Activity: Look through the records below for the line with "match v with" and the line with "ret (set_column df", then return those lines and all lines between, exactly.

Stored entries
━━━
(** [.astype(str).str.replace(',', '.').astype(float)] on one cell. *)
Definition normalize_coordinate (v : Value) : Result Value :=
  astype_float (str_replace "," "." (astype_str v)).

Definition normalize_column (df : DataFrame) (col : string) : Result DataFrame :=
  series <- get_column df col ;;
  floats <- mapM normalize_coordinate series ;;
  Ok (set_column df col floats).

(** [pd.to_datetime(series, errors='coerce')] on one cell: what cannot be
    parsed becomes [NaT], without any report. *)
Definition to_datetime_coerce (v : Value) : Value :=
  match v with
  | VTime t => VTime t
  | VNaN | VNaT | VNone => VNaT
  | _ => match parse_datetime v with
         | Some t => VTime t
         | None => VNaT
         end
  end.

Definition missing_date_column : string :=
  "A coluna 'Data' não foi encontrada no arquivo Excel.".

Definition load_data_body (file_path : string) : M DataFrame :=
  df <~ lift (read_excel file_path) ;;
  df <~ (if has_column df "Data"
         then series <~ lift (get_column df "Data") ;;
              ret (set_column df "Data" (map to_datetime_coerce series))
         else _ <~ report (StError missing_date_column) ;; ret df) ;;
  df <~ lift (normalize_column df "POINT_X") ;;
  df <~ lift (normalize_column df "POINT_Y") ;;
  ret df.

(** [load_data]: [None] stands for Python's [None]; no exception escapes. *)
Definition load_data (file_path : string) : option DataFrame * list Report :=
  match load_data_body file_path with
  | (Ok df, log) => (Some df, log)
  | (Raise e, log) =>
      (None, log ++ [StErrorExn "Erro ao ler o arquivo Excel: " e])
  end.

End WithRuntime.

(** ** Scene *)

(** A time-stamped GeoJSON feature; [time] is the Timestamp whose
    [isoformat()] text the code stores. *)
Record TimeFeature : Type := mkFeature
  { coordinates : Value * Value;
    time : Z;
    popup : Value;
    style_color : string }.

Inductive Layer : Type :=
| Basemap (name : string)
| LogoOverlay (encoded : string)
| LocateControl
| HeatMap (heat_data : list (Value * Value))
| TimestampedGeoJson (features : list TimeFeature)
| CircleMarker (location : Value * Value) (color fill_color : string)
| LegendPanel (entries : ColorMap)
| GeoJsonLayer (layer_name : string) (features : list Row).

(** The map, as the list of what was added to it, in order. *)
Definition Scene : Type := list Layer.

Definition is_heat (l : Layer) : bool :=
  match l with HeatMap _ => true | _ => false end.

Definition is_marker (l : Layer) : bool :=
  match l with CircleMarker _ _ _ => true | _ => false end.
━━━
Output for this exercise:
  match v with
  | VTime t => VTime t
  | VNaN | VNaT | VNone => VNaT
  | _ => match parse_datetime v with
         | Some t => VTime t
         | None => VNaT
         end
  end.

Definition missing_date_column : string :=
  "A coluna 'Data' não foi encontrada no arquivo Excel.".

Definition load_data_body (file_path : string) : M DataFrame :=
  df <~ lift (read_excel file_path) ;;
  df <~ (if has_column df "Data"
         then series <~ lift (get_column df "Data") ;;
              ret (set_column df "Data" (map to_datetime_coerce series))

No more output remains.